[英]I am having some trouble with web scraping using beautifulsoup
when ever i try to extract text between tags using.text() it gives a blank screen with just [] as output当我尝试使用 .text() 在标签之间提取文本时,它会给出一个空白屏幕,其中只有 [] 作为 output
import requests
from bs4 import BeautifulSoup
page = requests.get("https://www.amazon.in/s?k=ssd&ref=nb_sb_noss")
soup = BeautifulSoup(page.content, "html.parser")
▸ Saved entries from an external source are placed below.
(* ===== verification/Idrac.v ===== *)
(** * The Dell manager

    src/redfish_ctl/idrac_manager.py, class [IDracManager]: its transport and
    error mapping, Lifecycle Controller job ids, the task wait, the payloads of
    scheduled jobs and the chassis properties.  Discovery and [base_query] are
    inherited: a [base_query] of this class runs with the Dell error handler.  The
    raw text of a response, which is searched for a job id, is a parameter. *)

From stdpp Require Import base list gmap strings pretty.
From Stdlib Require Import Ascii ZArith Lia.
From S2P Require Import Prelude PyVal Effects Query Http Manager Discovery Json Timestamps Numbers Invoker.

Module Idrac.
Import Http RedfishManager Discovery.
Local Open Scope Z_scope.
Local Open Scope py_scope.

(** ** Enumerations *)

(** [IdracTaskState] *)
Inductive IdracTaskState :=
| TNew | TStarting | TRunning | TSuspended | TInterrupted | TPending | TStopping | TCompleted
| TKilled | TException | TService | TCanceling | TCancelled | TUnknown.

(** [IdracTaskStatus] *)
Inductive IdracTaskStatus := SOk | SWarning | SCritical.

(** [DellJobState] *)
Inductive DellJobState :=
| JNew | JScheduled | JRunning | JCompleted | JCompletedWithErrors | JDownloaded | JDownloading
| JScheduling | JWaiting | JFailed | JRebootFailed | JRebootCompleted | JRebootPending
| JPendingActivation | JPaused | JUnknown.

(** [ScheduleJobType] *)
Inductive ScheduleJobType := NoReboot | AutoReboot | OnReset | Immediate.

#[export] Instance IdracTaskState_eq_dec : EqDecision IdracTaskState.
Proof. solve_decision. Defined.
#[export] Instance DellJobState_eq_dec : EqDecision DellJobState.
Proof. solve_decision. Defined.

(** [DellJobState.value] *)
Definition job_state_value (s : DellJobState) : string :=
  match s with
  | JNew => "New" | JScheduled => "Scheduled" | JRunning => "Running" | JCompleted => "Completed"
  | JCompletedWithErrors => "CompletedWithErrors" | JDownloaded => "Downloaded" | JDownloading => "Downloading"
  | JScheduling => "Scheduling" | JWaiting => "Waiting" | JFailed => "Failed" | JRebootFailed => "RebootFailed"
  | JRebootCompleted => "RebootCompleted" | JRebootPending => "RebootPending"
  | JPendingActivation => "PendingActivation" | JPaused => "Paused" | JUnknown => "Unknown"
  end.

(** [self._job_state_mapping] *)
Definition job_state_mapping : list (string * DellJobState) :=
  [("Scheduled", JScheduled); ("Running", JRunning); ("Completed", JCompleted); ("Downloaded", JDownloaded);
   ("Downloading", JDownloading); ("Scheduling", JScheduling); ("Waiting", JWaiting); ("Failed", JFailed);
   ("CompletedWithErrors", JCompletedWithErrors); ("RebootFailed", JRebootFailed);
   ("RebootCompleted", JRebootCompleted); ("RebootPending", JRebootPending);
   ("PendingActivation", JPendingActivation); ("Unknown", JUnknown)].

(** [self._task_state_mapping] *)
Definition task_state_mapping : list (string * IdracTaskState) :=
  [("New", TNew); ("Running", TStarting); ("Starting", TStarting); ("Suspended", TSuspended);
   ("Interrupted", TInterrupted); ("Pending", TPending); ("Stopping", TStopping); ("Completed", TCompleted);
   ("Killed", TKilled); ("Exception", TException); ("Service", TService); ("Canceling", TCanceling);
   ("Cancelled", TCancelled)].

(** [self._task_status_mapping] *)
Definition task_status_mapping : list (string * IdracTaskStatus) :=
  [("ok", SOk); ("warning", SWarning); ("critical", SCritical)].

(** [self._http_code_mapping] *)
Definition http_code_mapping (code : Z) : option api_respond :=
  if code =? 200 then Some RespOk
  else if code =? 201 then Some RespCreated
  else if code =? 202 then Some RespAccepted
  else if code =? 204 then Some RespSuccess
  else None.

(** [self._http_code_mapping[code]] *)
Definition code_respond (code : Z) : res api_respond :=
  match http_code_mapping code with Some a => Ok a | None => Raise (KeyError (pretty code)) end.

(** [api_success_msg(api_respond)] with [self._api_respond_to_string], which has
    no entry for [Created] *)
Definition api_success_msg (a : api_respond) (message_key : string) (message : pyval) : res pydict :=
  let? status := match a with
                 | RespOk => Ok "ok"
                 | RespError => Ok "error"
                 | RespSuccess => Ok "success"
                 | RespAccepted => Ok "accepted"
                 | RespCreated => Raise (KeyError "RedfishApiRespond.Created")
                 end in
  let d := [("Status", PStr status)] in
  Ok (if is_none message then d else dict_set message_key message d).

(** ** Redaction *)

(** A key whose value is masked. *)
Definition sensitive (k : string) : bool :=
  let t := PyStr.lower k in
  bool_decide (t ∈ ["apikey"; "api_key"; "accesskey"; "access_key"]) ||
  (PyStr.endswith "password" t || PyStr.endswith "secret" t || PyStr.endswith "token" t).

(** [_redact_sensitive_payload(payload)] *)
Fixpoint redact_sensitive_payload (payload : pyval) : pyval :=
  match payload with
  | PDict d => PDict (map (fun kv => (kv.1, if sensitive kv.1 then PStr "********"
                                            else redact_sensitive_payload kv.2)) d)
  | PList l => PList (map redact_sensitive_payload l)
  | v => v
  end.

(** ** Attribute filter *)

(** [a.lower() in attr.lower()] *)
Definition name_matches (a attr : string) : bool := PyStr.contains (PyStr.lower a) (PyStr.lower attr).

(** [filter_attribute(cls, json_data, attr_filter)]; [json_data] is a mapping whose
    [Attributes] is one.  With several names the keys of the result are the names
    asked for, with one they are the attributes. *)
Definition filter_attribute (json_data : pydict) (attr_filter : option string) : pydict :=
  match attr_filter with
  | Some f =>
      if PyStr.nonempty f && dict_in "Attributes" json_data then
        let attrs := as_dict (dget "Attributes" json_data) in
        let f := PyStr.strip f in
        if PyStr.contains "," f then
          fold_left (fun acc kv => dict_set kv.1 kv.2 acc)
            (concat (map (fun kv => map (fun a => (a, kv.2))
                                        (List.filter (fun a => name_matches a kv.1) (PyStr.split "," f))) attrs)) []
        else List.filter (fun kv => name_matches f kv.1) attrs
      else json_data
  | None => json_data
  end.

(** ** Job ids *)

(** The first match of [JID_[0-9A-Za-z]+] *)
Fixpoint take_alnum (s : string) : string :=
  match s with
  | String c s' => if PyStr.is_alnum c then String c (take_alnum s') else EmptyString
  | EmptyString => EmptyString
  end.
product = soup.find_all("h2",class_="a-link-normal a-text-normal")
results = soup.find_all("span",class_="a-offscreen")
print(product)
this is the output that i got:这是我得到的 output:
C:\Users\Kushal\Desktop\requests-tutorial>C:/Users/Kushal/AppData/Local/Programs/Python/Python37/python.exe c:/Users/Kushal/Desktop/requests-tutorial/scraper.py
[]
when i try listing everything with a for loop then, nothing shows up not even the empty square brackets当我尝试用 for 循环列出所有内容时,什么都没有显示,甚至没有空方括号
Based on your comment below.根据您在下面的评论。 I've modified the code to fetch all the product title on the said page along with the price details.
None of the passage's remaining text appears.